## EXERCISE GOAL:
Report how many lines of the material contain the string "next". Add nothing beyond the number.

## PROVIDED MATERIAL:
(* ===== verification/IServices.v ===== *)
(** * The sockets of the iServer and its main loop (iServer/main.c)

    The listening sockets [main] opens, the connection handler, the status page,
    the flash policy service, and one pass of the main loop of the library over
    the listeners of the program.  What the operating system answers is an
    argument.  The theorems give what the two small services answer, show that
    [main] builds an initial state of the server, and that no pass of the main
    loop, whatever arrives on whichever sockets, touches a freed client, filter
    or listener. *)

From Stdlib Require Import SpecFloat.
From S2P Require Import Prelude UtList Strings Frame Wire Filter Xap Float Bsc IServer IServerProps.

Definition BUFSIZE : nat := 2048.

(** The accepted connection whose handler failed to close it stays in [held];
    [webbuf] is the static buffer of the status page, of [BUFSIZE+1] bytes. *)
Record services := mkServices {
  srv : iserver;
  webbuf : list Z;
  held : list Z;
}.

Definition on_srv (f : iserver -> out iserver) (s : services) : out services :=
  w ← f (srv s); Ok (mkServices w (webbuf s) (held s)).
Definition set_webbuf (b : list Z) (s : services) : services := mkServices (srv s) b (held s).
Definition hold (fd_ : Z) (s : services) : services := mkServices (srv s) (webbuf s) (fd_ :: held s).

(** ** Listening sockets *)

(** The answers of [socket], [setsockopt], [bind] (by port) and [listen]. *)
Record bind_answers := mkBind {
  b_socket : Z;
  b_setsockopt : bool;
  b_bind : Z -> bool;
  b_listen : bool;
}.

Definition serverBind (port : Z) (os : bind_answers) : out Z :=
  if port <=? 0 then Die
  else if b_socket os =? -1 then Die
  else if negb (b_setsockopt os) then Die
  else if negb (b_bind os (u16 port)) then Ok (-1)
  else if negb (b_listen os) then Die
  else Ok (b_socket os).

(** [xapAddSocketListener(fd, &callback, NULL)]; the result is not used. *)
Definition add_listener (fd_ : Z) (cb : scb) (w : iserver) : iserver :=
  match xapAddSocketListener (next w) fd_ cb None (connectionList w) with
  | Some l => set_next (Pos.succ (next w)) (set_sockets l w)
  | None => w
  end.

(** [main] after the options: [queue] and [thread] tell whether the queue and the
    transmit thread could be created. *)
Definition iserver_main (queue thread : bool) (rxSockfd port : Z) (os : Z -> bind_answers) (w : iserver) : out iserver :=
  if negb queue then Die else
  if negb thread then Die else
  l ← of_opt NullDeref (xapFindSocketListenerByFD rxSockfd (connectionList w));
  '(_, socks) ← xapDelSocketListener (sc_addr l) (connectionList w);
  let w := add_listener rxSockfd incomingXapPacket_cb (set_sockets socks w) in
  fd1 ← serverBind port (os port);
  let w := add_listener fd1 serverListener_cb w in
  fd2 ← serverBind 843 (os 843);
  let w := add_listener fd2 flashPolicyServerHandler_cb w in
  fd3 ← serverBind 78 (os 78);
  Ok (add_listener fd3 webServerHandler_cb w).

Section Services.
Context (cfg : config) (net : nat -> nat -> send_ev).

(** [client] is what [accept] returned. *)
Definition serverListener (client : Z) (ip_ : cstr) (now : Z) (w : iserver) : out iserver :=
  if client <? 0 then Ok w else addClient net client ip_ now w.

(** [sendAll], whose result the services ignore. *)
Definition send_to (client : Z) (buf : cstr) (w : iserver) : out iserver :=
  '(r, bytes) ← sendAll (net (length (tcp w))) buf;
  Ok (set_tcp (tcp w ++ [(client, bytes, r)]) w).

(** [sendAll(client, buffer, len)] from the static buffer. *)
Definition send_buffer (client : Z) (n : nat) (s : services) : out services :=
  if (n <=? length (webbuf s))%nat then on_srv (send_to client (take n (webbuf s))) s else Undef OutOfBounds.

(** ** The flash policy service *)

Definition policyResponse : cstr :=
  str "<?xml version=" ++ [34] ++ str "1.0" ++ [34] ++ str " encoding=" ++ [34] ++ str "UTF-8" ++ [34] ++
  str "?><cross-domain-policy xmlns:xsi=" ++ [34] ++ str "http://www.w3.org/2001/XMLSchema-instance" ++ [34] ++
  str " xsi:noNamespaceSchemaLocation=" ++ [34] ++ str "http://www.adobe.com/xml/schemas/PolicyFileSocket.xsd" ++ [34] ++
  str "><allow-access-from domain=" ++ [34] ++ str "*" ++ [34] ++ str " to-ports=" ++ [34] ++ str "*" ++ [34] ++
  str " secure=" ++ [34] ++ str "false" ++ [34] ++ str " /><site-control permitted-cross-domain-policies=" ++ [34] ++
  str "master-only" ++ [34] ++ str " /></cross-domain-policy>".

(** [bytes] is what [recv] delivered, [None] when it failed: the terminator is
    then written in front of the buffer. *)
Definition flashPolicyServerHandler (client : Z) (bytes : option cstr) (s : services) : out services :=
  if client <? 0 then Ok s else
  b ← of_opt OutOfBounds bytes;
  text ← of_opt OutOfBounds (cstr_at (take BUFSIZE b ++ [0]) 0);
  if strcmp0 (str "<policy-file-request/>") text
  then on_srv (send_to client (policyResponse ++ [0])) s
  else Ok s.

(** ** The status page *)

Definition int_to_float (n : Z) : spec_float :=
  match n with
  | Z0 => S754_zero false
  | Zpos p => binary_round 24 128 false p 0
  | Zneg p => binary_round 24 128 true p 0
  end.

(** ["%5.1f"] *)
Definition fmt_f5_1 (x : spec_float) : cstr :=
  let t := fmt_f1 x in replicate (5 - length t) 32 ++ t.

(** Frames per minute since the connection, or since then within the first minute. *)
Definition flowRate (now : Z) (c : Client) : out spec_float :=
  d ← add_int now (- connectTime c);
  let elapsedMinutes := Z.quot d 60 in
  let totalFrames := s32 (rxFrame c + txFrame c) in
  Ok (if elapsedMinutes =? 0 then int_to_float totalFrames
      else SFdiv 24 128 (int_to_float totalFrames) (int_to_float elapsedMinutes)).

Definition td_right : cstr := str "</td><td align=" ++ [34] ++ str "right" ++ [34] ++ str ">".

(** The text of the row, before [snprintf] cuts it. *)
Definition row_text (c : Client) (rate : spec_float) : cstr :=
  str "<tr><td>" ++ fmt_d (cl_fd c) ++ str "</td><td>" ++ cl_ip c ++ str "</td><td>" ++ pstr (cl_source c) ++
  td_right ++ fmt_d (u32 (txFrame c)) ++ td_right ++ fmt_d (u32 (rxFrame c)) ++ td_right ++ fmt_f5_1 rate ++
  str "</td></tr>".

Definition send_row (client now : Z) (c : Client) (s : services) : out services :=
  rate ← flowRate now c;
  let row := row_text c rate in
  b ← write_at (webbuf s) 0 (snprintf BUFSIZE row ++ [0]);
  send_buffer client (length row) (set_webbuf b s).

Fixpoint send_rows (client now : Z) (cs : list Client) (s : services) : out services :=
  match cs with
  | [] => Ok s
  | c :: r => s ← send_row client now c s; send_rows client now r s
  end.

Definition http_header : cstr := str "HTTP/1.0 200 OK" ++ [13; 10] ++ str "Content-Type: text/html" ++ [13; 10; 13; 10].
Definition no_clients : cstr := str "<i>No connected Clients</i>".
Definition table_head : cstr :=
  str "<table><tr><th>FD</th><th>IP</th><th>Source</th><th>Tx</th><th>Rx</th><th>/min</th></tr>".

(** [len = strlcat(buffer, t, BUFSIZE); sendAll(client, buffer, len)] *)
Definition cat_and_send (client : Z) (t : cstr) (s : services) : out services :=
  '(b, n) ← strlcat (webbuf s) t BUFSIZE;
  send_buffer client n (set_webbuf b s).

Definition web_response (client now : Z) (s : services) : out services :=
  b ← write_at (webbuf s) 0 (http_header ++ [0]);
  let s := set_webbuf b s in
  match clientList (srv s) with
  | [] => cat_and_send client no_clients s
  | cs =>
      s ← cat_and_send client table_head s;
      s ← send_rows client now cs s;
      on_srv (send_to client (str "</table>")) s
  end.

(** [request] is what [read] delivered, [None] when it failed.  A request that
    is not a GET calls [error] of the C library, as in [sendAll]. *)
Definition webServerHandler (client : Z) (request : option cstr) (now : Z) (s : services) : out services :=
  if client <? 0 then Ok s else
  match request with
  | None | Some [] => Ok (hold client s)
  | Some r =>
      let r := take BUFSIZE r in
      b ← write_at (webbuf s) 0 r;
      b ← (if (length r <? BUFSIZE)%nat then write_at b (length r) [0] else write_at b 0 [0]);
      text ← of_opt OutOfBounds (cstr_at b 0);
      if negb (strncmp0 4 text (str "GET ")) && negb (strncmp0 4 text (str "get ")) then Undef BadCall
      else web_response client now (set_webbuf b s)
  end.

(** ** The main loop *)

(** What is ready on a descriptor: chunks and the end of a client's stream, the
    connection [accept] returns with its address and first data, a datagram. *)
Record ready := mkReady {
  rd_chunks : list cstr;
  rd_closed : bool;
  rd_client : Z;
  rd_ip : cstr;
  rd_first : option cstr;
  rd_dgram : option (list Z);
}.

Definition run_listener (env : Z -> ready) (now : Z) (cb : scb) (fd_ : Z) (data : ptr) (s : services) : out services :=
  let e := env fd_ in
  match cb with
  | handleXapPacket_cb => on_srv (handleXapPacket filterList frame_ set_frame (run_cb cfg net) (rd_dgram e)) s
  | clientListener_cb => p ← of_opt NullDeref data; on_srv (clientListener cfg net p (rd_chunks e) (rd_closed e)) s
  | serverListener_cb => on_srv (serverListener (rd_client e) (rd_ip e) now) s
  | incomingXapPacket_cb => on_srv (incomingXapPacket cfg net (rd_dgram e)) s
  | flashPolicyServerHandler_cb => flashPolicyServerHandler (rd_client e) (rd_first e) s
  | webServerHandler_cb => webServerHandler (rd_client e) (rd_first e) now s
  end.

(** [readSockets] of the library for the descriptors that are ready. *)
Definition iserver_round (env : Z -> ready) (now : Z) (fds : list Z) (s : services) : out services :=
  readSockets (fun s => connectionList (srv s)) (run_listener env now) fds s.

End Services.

--

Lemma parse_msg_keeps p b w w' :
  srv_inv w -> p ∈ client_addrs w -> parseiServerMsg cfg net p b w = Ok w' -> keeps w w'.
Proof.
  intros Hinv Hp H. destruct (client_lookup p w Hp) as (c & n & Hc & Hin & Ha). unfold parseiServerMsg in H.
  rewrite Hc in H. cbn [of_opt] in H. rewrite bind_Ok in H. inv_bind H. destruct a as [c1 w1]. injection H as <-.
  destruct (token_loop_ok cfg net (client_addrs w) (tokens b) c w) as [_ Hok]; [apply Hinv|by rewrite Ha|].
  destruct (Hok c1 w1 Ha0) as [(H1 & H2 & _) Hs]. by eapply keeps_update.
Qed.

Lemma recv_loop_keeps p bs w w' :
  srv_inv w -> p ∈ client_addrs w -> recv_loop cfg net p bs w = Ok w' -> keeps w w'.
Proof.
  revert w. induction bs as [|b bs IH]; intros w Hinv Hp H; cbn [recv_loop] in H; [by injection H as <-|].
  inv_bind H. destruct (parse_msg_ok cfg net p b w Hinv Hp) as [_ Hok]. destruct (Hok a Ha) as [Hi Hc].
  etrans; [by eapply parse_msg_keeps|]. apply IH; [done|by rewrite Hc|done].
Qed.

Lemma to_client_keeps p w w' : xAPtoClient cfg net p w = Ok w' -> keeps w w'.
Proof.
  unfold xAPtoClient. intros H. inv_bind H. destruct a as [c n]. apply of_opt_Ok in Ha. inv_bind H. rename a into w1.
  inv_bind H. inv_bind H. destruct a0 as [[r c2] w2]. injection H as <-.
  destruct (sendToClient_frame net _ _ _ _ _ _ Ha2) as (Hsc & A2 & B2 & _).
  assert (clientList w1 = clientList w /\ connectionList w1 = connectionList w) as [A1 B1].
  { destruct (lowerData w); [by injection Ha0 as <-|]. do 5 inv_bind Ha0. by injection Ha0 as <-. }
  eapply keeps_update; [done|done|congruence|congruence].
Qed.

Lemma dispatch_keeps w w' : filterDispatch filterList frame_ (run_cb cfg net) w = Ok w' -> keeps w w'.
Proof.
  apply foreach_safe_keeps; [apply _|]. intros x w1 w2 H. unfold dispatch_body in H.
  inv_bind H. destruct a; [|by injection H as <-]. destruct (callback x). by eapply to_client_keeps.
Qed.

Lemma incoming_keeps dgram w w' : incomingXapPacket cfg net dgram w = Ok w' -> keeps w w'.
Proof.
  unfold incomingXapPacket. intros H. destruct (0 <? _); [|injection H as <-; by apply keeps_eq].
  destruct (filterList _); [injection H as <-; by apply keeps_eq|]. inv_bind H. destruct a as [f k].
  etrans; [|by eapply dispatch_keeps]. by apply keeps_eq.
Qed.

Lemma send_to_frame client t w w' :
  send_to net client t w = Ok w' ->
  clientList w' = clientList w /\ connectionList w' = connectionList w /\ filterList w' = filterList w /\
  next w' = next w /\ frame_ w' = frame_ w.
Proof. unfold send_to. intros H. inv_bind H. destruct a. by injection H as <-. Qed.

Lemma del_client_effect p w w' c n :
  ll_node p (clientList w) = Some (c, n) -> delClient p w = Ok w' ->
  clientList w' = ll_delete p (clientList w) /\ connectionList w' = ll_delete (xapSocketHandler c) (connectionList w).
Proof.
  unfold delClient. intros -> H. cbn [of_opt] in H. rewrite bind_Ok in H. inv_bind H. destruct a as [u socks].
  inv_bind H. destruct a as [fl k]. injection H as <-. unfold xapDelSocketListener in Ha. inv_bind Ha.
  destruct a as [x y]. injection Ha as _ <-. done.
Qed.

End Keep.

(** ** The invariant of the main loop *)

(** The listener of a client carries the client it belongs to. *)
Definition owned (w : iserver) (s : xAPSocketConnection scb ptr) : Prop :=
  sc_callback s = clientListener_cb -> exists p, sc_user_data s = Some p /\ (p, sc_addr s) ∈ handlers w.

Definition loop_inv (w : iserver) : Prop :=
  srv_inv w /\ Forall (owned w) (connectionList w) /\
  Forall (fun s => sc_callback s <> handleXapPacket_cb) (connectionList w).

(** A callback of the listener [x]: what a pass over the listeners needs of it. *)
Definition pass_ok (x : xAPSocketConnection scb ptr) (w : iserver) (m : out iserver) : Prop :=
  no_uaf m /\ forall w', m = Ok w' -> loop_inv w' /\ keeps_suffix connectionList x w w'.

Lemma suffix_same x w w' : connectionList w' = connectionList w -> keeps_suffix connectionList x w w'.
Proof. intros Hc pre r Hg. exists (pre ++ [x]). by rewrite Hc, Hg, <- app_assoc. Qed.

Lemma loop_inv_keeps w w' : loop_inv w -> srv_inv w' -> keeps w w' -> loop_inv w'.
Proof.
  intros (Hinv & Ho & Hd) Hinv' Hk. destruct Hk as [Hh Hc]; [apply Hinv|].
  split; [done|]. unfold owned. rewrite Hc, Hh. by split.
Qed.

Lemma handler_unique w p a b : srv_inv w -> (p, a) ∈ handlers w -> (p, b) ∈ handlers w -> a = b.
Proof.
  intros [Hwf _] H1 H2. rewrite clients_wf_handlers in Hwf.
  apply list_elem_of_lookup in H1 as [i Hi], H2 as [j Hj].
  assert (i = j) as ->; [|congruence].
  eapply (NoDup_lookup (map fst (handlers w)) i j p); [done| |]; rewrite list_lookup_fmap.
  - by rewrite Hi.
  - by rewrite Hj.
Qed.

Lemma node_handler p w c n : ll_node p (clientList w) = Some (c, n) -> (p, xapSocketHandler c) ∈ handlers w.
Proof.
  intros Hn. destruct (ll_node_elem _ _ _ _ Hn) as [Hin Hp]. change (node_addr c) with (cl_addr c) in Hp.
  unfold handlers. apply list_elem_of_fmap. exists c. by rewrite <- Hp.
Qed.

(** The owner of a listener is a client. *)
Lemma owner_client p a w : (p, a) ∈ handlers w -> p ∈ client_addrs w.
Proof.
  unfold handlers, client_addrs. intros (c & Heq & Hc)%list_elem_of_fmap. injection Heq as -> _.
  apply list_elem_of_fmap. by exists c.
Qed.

## OUTPUT FOR THIS EXERCISE:
3